Data items:
+ + + + +

(* ===== verification/TestUtils.v ===== *)
(** * pkg/testutils: how the unit tests drive a webhook

    The helpers that make an admission review, wrap it into an HTTP request and
    hand it to a webhook without the dispatcher; and the theorem that a test of a
    valid request sees what the server answers. *)

From S2P Require Import Prelude GoStrings Utf8 Admission Utils Webhook Url Dispatcher.
From S2P Require HostedCluster.

Definition CanCanNot (b : bool) : string := if b then "can" else "can not".

(** What is called of third-party code: json.Marshal of a review with the given
    request, json.Unmarshal of what a webhook wrote, and the check of
    httptest.NewRequest on its target. *)
Class TestCodec := {
  MarshalReview : Request → result string;
  UnmarshalReview : list AdmissionReview → result (option Response);
  validTarget : string → bool;
  (** what Marshal makes of raw JSON: json.Compact, with HTML escaped *)
  compact : string → string;
}.

Section TestUtils.
Context `{AdmissionCtl} `{Codec} `{TestCodec}.

(** The resource (gvr) is sent as well; no webhook reads it, so that [Request]
    has no such field. *)
Definition fakeRequest (uid : string) (gvk : GroupVersionKind) (operation username : string)
    (userGroups : list string) (namespace : string) (object oldObject : RawExtension) : Request := {|
  req_UID := uid; req_Kind := gvk; req_RequestKind := Some gvk; req_Name := ""; req_Namespace := namespace;
  req_Operation := operation; req_UserInfo := {| Username := username; Groups := userGroups |};
  req_Object := object; req_OldObject := oldObject |}.

(** The two raw extensions that the switch on the operation fills in. *)
Definition objects (operation : string) (obj oldObject : option RawExtension) : outcome (RawExtension * RawExtension) :=
  let none := {| Raw := "" |} in
  if String.eqb operation Create then
    o ← deref obj; Returned (o, none)
  else if String.eqb operation Update then
    o ← deref obj;
    match oldObject with
    | Some old => Returned (o, old)
    | None => old ← deref obj; Returned (o, old)
    end
  else if String.eqb operation Delete then
    o ← deref obj; Returned (none, o)
  else Returned (none, none).

Definition CreateFakeRequestJSON (uid : string) (gvk : GroupVersionKind) (operation username : string)
    (userGroups : list string) (namespace : string) (obj oldObject : option RawExtension) : outcome (result string) :=
  '(object, old) ← objects operation obj oldObject;
  Returned (MarshalReview (fakeRequest uid gvk operation username userGroups namespace object old)).

Definition CreateHTTPRequest (uri uid : string) (gvk : GroupVersionKind) (operation username : string)
    (userGroups : list string) (namespace : string) (obj oldObject : option RawExtension) :
    outcome (result HTTPRequest) :=
  req ← CreateFakeRequestJSON uid gvk operation username userGroups namespace obj oldObject;
  match req with
  | Err err => Returned (Err err)
  | Ok buf =>
      if validTarget uri then
        Returned (Ok {| RequestURI := uri; Body := Some (Ok buf); ContentType := "application/json" |})
      else Panicked "invalid NewRequest arguments"
  end.

(** The webhook's Validate and its URI have no part in this. *)
Definition SendHTTPRequest (stack : nat) (req : HTTPRequest) (s : Webhook) : M (result (option Response)) :=
  let '(request, _, err) := ParseHTTPRequest req in
  match err with
  | Some err => mret (Err err)
  | None =>
      resp ← wh_Authorized s request;
      httpResponse ← lift_outcome (SendResponse stack newWriter resp);
      mret (UnmarshalReview (reviews httpResponse))
  end.
End TestUtils.

(** ** What the library promises *)

(** A raw extension as it comes out of its JSON encoding: without raw JSON it is
    encoded as null, and null is decoded to none. *)
Definition rawOverWire `{TestCodec} (e : RawExtension) : RawExtension :=
  if String.eqb (Raw e) "" || String.eqb (compact (Raw e)) "null" then {| Raw := "" |}
  else {| Raw := compact (Raw e) |}.

(** A request as it comes out, and a response: the patches of controller-runtime
    are not on the wire. *)
Definition overWire `{TestCodec} (req : Request) : Request := {|
  req_UID := req_UID req; req_Kind := req_Kind req; req_RequestKind := req_RequestKind req;
  req_Name := req_Name req; req_Namespace := req_Namespace req; req_Operation := req_Operation req;
  req_UserInfo := req_UserInfo req;
  req_Object := rawOverWire (req_Object req); req_OldObject := rawOverWire (req_OldObject req) |}.

Definition onWire (r : Response) : Response := {|
  resp_UID := resp_UID r; resp_Allowed := resp_Allowed r; resp_Result := resp_Result r; resp_Patches := [];
  resp_Patch := resp_Patch r; resp_AuditAnnotations := resp_AuditAnnotations r |}.

(** What survives encoding/json: strings of valid UTF-8 (others are mended), raw
    JSON that is not nested too deep (the decoder stops at 10000 levels, two of
    which are the review's; the number of brackets bounds the levels), a status
    code of 32 bits, and annotations that are not an empty map (which is left
    out). *)
Fixpoint brackets (s : string) : Z :=
  match s with
  | EmptyString => 0%Z
  | String c rest => ((if Ascii.eqb c "{" || Ascii.eqb c "[" then 1 else 0) + brackets rest)%Z
  end.

Definition representable_raw (e : RawExtension) : bool := (brackets (Raw e) <? 9000)%Z.

Definition kindStrings (gvk : GroupVersionKind) : list string := [gvk_Group gvk; gvk_Version gvk; gvk_Kind gvk].

Definition representable_request (req : Request) : bool :=
  forallb ValidString ([req_UID req; req_Name req; req_Namespace req; req_Operation req; username req] ++ groups req ++
    kindStrings (req_Kind req) ++ from_option kindStrings [] (req_RequestKind req)) &&
  representable_raw (req_Object req) && representable_raw (req_OldObject req).

Definition representable_status (s : Status) : bool :=
  ValidString (status_Reason s) && ValidString (status_Message s) &&
  ((- 2 ^ 31 <=? status_Code s)%Z && (status_Code s <? 2 ^ 31)%Z).

Definition representable_annotations (m : gmap string string) : bool :=
  negb (length (map_to_list m) =? 0) && forallb (λ p, ValidString p.1 && ValidString p.2) (map_to_list m).

Definition representable_response (r : Response) : bool :=
  ValidString (resp_UID r) && from_option representable_status true (resp_Result r) &&
  from_option representable_annotations true (resp_AuditAnnotations r).

Class TestCodecLaws `{Codec, TestCodec} : Prop := {
  review_roundtrip req b : representable_request req = true → MarshalReview req = Ok b →
    DecodeReview b = Ok (Some (overWire req)) ∧ b ≠ "";
  response_roundtrip review : representable_response (ar_Response review) = true →
    UnmarshalReview [review] = Ok (Some (onWire (ar_Response review)));
}.

(** ** Theory *)

Section Theory.
Context `{AdmissionCtl, !AdmissionCtlLaws} `{Codec} `{TestCodec, !TestCodecLaws}.

(** What the switch fills in when it does not panic. *)
Definition objectOf (op : string) (obj : option RawExtension) : RawExtension :=
  if bool_decide (op = Create ∨ op = Update) then default noRaw obj else noRaw.
Definition oldObjectOf (op : string) (obj old : option RawExtension) : RawExtension :=
  if bool_decide (op = Delete) then default noRaw obj
  else if bool_decide (op = Update) then default (default noRaw obj) old else noRaw.

Lemma objects_filled op obj old object oldObject :
  objects op obj old = Returned (object, oldObject) →
  object = objectOf op obj ∧ oldObject = oldObjectOf op obj old ∧ (obj = None → op ∉ [Create; Update; Delete]).
Proof.
  unfold objects, objectOf, oldObjectOf.
  destruct (String.eqb_spec op Create) as [->|Hc]; [by destruct obj; intros [= <- <-]|].
  destruct (String.eqb_spec op Update) as [->|Hu]; [by destruct obj, old; intros [= <- <-]|].
  destruct (String.eqb_spec op Delete) as [->|Hd]; [by destruct obj; intros [= <- <-]|].
  intros [= <- <-]. rewrite !bool_decide_eq_false_2; try tauto. do 2 (split; [done|]). intros _.
  rewrite !elem_of_cons. intros [?|[?|[?|[]%not_elem_of_nil]]]; tauto.
Qed.

(** A created request parses to the request it was made of. *)
Lemma created_parses uri uid gvk op user groups ns obj old r :
  CreateHTTPRequest uri uid gvk op user groups ns obj old = Returned (Ok r) →
  let req := fakeRequest uid gvk op user groups ns (objectOf op obj) (oldObjectOf op obj old) in
  representable_request req = true →
  (obj = None → op ∉ [Create; Update; Delete]) ∧ RequestURI r = uri ∧
  ParseHTTPRequest r = (overWire req, withUID uid zeroResponse, None).
Proof.
  unfold CreateHTTPRequest, CreateFakeRequestJSON. destruct (objects op obj old) as [[object oldObject]|] eqn:Ho; [|done].
  destruct (objects_filled _ _ _ _ _ Ho) as (-> & -> & Hnil).
  cbn [mbind outcome_bind]. destruct (MarshalReview _) as [b|] eqn:E; [|done]. destruct (validTarget uri); [|done].
  intros [= <-] Hv. do 2 (split; [done|]).
  destruct (review_roundtrip _ _ Hv E) as [Hd Hne]. unfold ParseHTTPRequest. cbn [Body ContentType RequestURI].
  rewrite -str_length_0 -Nat.eqb_neq in Hne.
  change (Nat.eqb (String.length b) 0) with (String.length b =? 0) in Hne. rewrite Hne. simpl. by rewrite Hd.
Qed.

(** C40: What a test sees, and what the server answers.  A request that JSON
    can represent, made for the path of a registered webhook, reaches the parser as
    it was specified, with the object in the place that its operation has it; a nil object
    is let through exactly for operations that have none.  SendHTTPRequest returns
    the response of the webhook's handler as it comes over the wire, whether or not
    the webhook's Validate finds the request valid, which it does not ask.  If
    Validate does, this is the very response that the server writes, and it leaves
    the same counters; if not, the server answers that the request is not valid,
    without asking the handler. *)
Theorem harness_faithful stack hooks d name hook uid gvk op user groups ns obj old r world resp world' :
  distinct_uris hooks → NewDispatcher hooks d → hooks !! name = Some hook → plain_path (wh_GetURI hook) = true →
  CreateHTTPRequest (wh_GetURI hook) uid gvk op user groups ns obj old = Returned (Ok r) →
  let made := fakeRequest uid gvk op user groups ns (objectOf op obj) (oldObjectOf op obj old) in
  representable_request made = true →
  let req := overWire made in
  ParseHTTPRequest r = (req, withUID uid zeroResponse, None) ∧
  (obj = None → op ∉ [Create; Update; Delete]) ∧
  (wh_Authorized hook req world = (Returned resp, world') →
   EncodeError newWriter (reviewOf (withAudit resp)) = None →
   (representable_response (withAudit resp) = true →
    SendHTTPRequest (S stack) r hook world = (Returned (Ok (Some (onWire (withAudit resp)))), world')) ∧
   (wh_Validate hook req = true →
    HandleRequest (S stack) d r newWriter world =
      (Returned {| status := Some StatusOK; reviews := [reviewOf (withAudit resp)] |}, world'))) ∧
  (let invalid := reviewOf (withAudit (Errored StatusBadRequest "not a valid webhook request")) in
   wh_Validate hook req = false → EncodeError newWriter invalid = None →
   HandleRequest (S stack) d r newWriter world = (Returned {| status := Some StatusOK; reviews := [invalid] |}, world)).
Proof.
  intros Hd Hnew Hh Hplain Hc made Hmade req. destruct (created_parses _ _ _ _ _ _ _ _ _ _ Hc Hmade) as (Hnil & Huri & Hp).
  split; [done|]. split; [done|]. split.
  - intros Ha He. split.
    + intros Hw. unfold SendHTTPRequest. rewrite Hp. unfold mbind, M_bind. fold req. rewrite Ha. unfold lift_outcome.
      rewrite (SendResponse_first _ _ _ He). unfold mret, M_ret. cbn [reviews write newWriter app]. by rewrite response_roundtrip.
    + intros Hv. apply (handle_request_routed stack hooks d r world name hook req resp world' Hd Hnew Hh Hplain); try done.
      * by left.
      * by rewrite Hp.
      * by rewrite Hp.
  - intros invalid Hv He.
    assert (Parse parseAuthority (RequestURI r) = Ok (wh_GetURI hook)) as Hparse by by rewrite Huri Parse_plain.
    assert (d !! wh_GetURI hook = Some hook) as Hl by (apply (dispatcher_lookup _ _ _ _ Hd Hnew); eauto).
    unfold HandleRequest. rewrite Hparse Hl Hp. fold req. rewrite Hv. cbn [negb]. unfold lift_outcome.
    by rewrite (SendResponse_first _ _ _ He).
Qed.
End Theory.

(** ** Witnesses *)

Module Witness.
#[local] Existing Instance exampleCtl.
#[local] Existing Instance exampleCtl_laws.

#[local] Instance RawExtension_eq_dec : EqDecision RawExtension.
Proof. solve_decision. Defined.
#[local] Instance GroupVersionKind_eq_dec : EqDecision GroupVersionKind.
Proof. solve_decision. Defined.
#[local] Instance UserInfo_eq_dec : EqDecision UserInfo.
Proof. solve_decision. Defined.
#[local] Instance Request_eq_dec : EqDecision Request.
Proof. solve_decision. Defined.

(** User "dev" deletes a hosted cluster; the codec knows this request. *)
Definition gvk : GroupVersionKind := {|
  gvk_Group := "hypershift.openshift.io"; gvk_Version := "v1beta1"; gvk_Kind := "HostedCluster" |}.
Definition deletion : Request := fakeRequest "uid-1" gvk Delete "dev" [] "clusters" noRaw oldRaw.

#[local] Instance codec : Codec := {|
  DecodeReview := λ body, if String.eqb body "review" then Ok (Some deletion) else Err "cannot decode";
  EncodeError := λ _ _, None;
  parseAuthority := λ _, None |}.
#[local] Instance testCodec : TestCodec := {|
  MarshalReview := λ req, if bool_decide (req = deletion) then Ok "review" else Err "unknown";
  UnmarshalReview := λ written, match written with [review] => Ok (Some (onWire (ar_Response review))) | _ => Err "syntax" end;
  validTarget := λ uri, HasPrefix uri "/";
  compact := λ json, json |}.
#[local] Instance testCodec_laws : TestCodecLaws.
Proof.
  constructor; [|done]. intros req b _. unfold MarshalReview, testCodec. case_bool_decide as E; [|done].
  intros [= <-]. rewrite E. split; done.
Qed.

Definition hooks : RegisteredWebhooks := {[HostedCluster.WebhookName := HostedCluster.NewWebhook]}.
Definition request : HTTPRequest := {|
  RequestURI := "/hostedcluster-validation"; Body := Some (Ok "review"); ContentType := "application/json" |}.
Definition start : World := {| blockedRequests := ∅ |}.

Lemma single_hook_distinct : distinct_uris hooks.
Proof. unfold hooks. intros n1 n2 h1 h2 [<- _]%lookup_singleton_Some [<- _]%lookup_singleton_Some _. done. Qed.

(** The test and the server give the same refusal. *)
Lemma harness_faithful_witness :
  (∃ answer, SendHTTPRequest 1 request HostedCluster.NewWebhook start = (Returned (Ok (Some answer)), start) ∧
    resp_Allowed answer = false) ∧
  HandleRequest 1 (buildHookMap (map_to_list hooks).*2) request newWriter start =
    (Returned {| status := Some StatusOK; reviews := [reviewOf (withAudit (HostedCluster.authorized deletion))] |}, start).
Proof.
  pose proof (harness_faithful 0 hooks (buildHookMap (map_to_list hooks).*2) HostedCluster.WebhookName
    HostedCluster.NewWebhook "uid-1" gvk Delete "dev" [] "clusters" (Some oldRaw) None request start
    (HostedCluster.authorized deletion) start single_hook_distinct
    (ex_intro _ (map_to_list hooks).*2 (conj (reflexivity _) eq_refl)) eq_refl eq_refl eq_refl eq_refl) as H.
  cbv zeta in H. destruct H as (_ & _ & H & _). destruct H as [Hsend Hserve]; [vm_compute; reflexivity|reflexivity|].
  split.
  - exists (onWire (withAudit (HostedCluster.authorized deletion))). split; [|vm_compute; reflexivity].
    apply Hsend. vm_compute. reflexivity.
  - apply Hserve. vm_compute. reflexivity.
Defined.
End Witness.
(** C8.  When the [original] of the path is unset the callee is the
    identifier [undefined]; and whatever [resolveHelper] throws, for any
    path, was thrown by the resolution of one of its operands. *)
Theorem resolveHelper_callee_undefined :
  forall (path : Expression) (params : list Expression) (hash : Hash),
    unset (Glimmer.originalOf path) ->
    (forall args values : list Node,
        Forall2 (fun param arg => resolveExpression param = Return arg)
                params args ->
        Forall2 (fun pair value =>
                   resolveExpression (Glimmer.value pair) = Return value)
                (Glimmer.pairs hash) values ->
        resolveHelper path params hash
        = Return (Babel.callExpression (Babel.identifier "undefined")
                    (args ++ [hashCarrier
                                (hashProperties (Glimmer.pairs hash)
                                   values)])))
    /\ (forall e : Error,
          resolveHelper path params hash = Throw e ->
          exists operand,
            (In operand params
             \/ In operand (map (@Glimmer.value number) (Glimmer.pairs hash)))
            /\ resolveExpression operand = Throw e).
Proof.
  intros path params hash Hunset. split.
  - intros args values Hparams Hhash.
    rewrite (resolveHelper_Return path hash Hparams Hhash).
    now destruct Hunset as [-> | ->].
  - intros e. apply resolveHelper_Throw.
Qed.

(** ** [resolveStatement], [resolveElementChild] *)

(** C5.  A comment of either kind makes [resolveStatement] throw the error
    of top-level comments; [resolveElementChild] hands it to
    [createComment] and returns what that returns. *)
Theorem comment_statement_and_child :
  forall statement : Statement,
    isComment statement = true ->
    resolveStatement statement = Throw TopLevelComment
    /\ resolveElementChild statement
       = (comment <- createComment statement ;; Return (One comment))
    /\ (forall comment : Node,
          createComment statement = Return comment ->
          resolveElementChild statement = Return (One comment)).
Proof.
  intros statement H.
  destruct statement; try discriminate H;
    (split; [reflexivity | split; [reflexivity|]]);
    intros comment Hc; simpl; now rewrite Hc.
Qed.

(** ** [createRootChildren], [createConcat] *)

(** C6.  A body of one statement is resolved as that statement. *)
Theorem createRootChildren_single :
  forall statement : Statement,
    createRootChildren [statement] = resolveStatement statement.
Proof. reflexivity. Qed.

+ + + + +

EXERCISE PROMPT:
Check every line above for the string "HandleRequest" and copy those that have it.

SOLUTION TO THIS TASK:
    HandleRequest (S stack) d r newWriter world =
   HandleRequest (S stack) d r newWriter world = (Returned {| status := Some StatusOK; reviews := [invalid] |}, world)).
    unfold HandleRequest. rewrite Hparse Hl Hp. fold req. rewrite Hv. cbn [negb]. unfold lift_outcome.
  HandleRequest 1 (buildHookMap (map_to_list hooks).*2) request newWriter start =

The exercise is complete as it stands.